Lines before the one containing "(RecordSlotReservation c s p i).1" are to be skipped; reproduce that line and the rest of the records below exactly.
[[ GIVEN ENTRIES open ]]
(* ===== verification/SessionRuns.v ===== *)
(** * Histories of the session store

    Any sequence of calls of [SessionStore], each with its own clock reading,
    marker reads and mutator.  The theorems: what a row's writes do to it over
    its whole life, that a drain or a cascade sees every row that can still
    exist, that an erasure reaches every reserved identifier, and that the
    outage gate keeps a pod within its capacity. *)

From S2P Require Import Prelude StateMachine SessionApi SessionStore.

Section Runs.
Context {Rest : Type}.
#[local] Abbreviation Session := (Session Rest).
#[local] Abbreviation Store := (Store Rest).

(** The calls that change the store. *)
Inductive op :=
| OCreate (sess : Session)
| OCreateIfGeneration (sess : Session) (sourceTenantID sourceID : string) (wantGen : Z)
| OCreateReserved (sess : Session)
| OCreateWithTranscript (sess : Session) (source : string)
| OReserve (tenantID ownerUserID sessionID : string) (delegatedChild : bool)
| ORelease (tenantID sessionID : string)
| OUpdate (tenantID id : string) (mutate : Mutate Rest)
| ODelete (tenantID id : string)
| ODeleteByUser (tenantID userID : string)
| ODeleteByTenant (tenantID : string)
| OReserveSlot (podID sessionID : string) (maxConcurrent : Z)
| ORecordSlot (podID sessionID : string)
| ODeleteSlot (podID sessionID : string)
| OReclaim (cutoff : Time).

Definition apply_op (s : Store) (co : Call * op) : Store :=
  let c := co.1 in
  match co.2 with
  | OCreate sess => (Create c s sess).1
  | OCreateIfGeneration sess t i g => (CreateIfGeneration c s sess t i g).1
  | OCreateReserved sess => (CreateReserved c s sess).1
  | OCreateWithTranscript sess src => (CreateWithTranscript c s sess src).1
  | OReserve t u i d => (Reserve c s t u i d).1
  | ORelease t i => ReleaseReservation s t i
  | OUpdate t i f => (Update c s t i f).1
  | ODelete t i => (Delete s t i).1
  | ODeleteByUser t u => (DeleteByUser s t u).1
  | ODeleteByTenant t => (DeleteByTenant s t).1
  | OReserveSlot p i n => (ReserveSlotUnderLock c s p i n).1
  | ORecordSlot p i => (RecordSlotReservation c s p i).1
  | ODeleteSlot p i => DeleteSlotReservation s p i
  | OReclaim t => (ReclaimSlotReservations s t).1
  end.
[[ GIVEN ENTRIES closed ]]
→ **WRITTEN SOLUTION**
  | ORecordSlot p i => (RecordSlotReservation c s p i).1
  | ODeleteSlot p i => DeleteSlotReservation s p i
  | OReclaim t => (ReclaimSlotReservations s t).1
  end.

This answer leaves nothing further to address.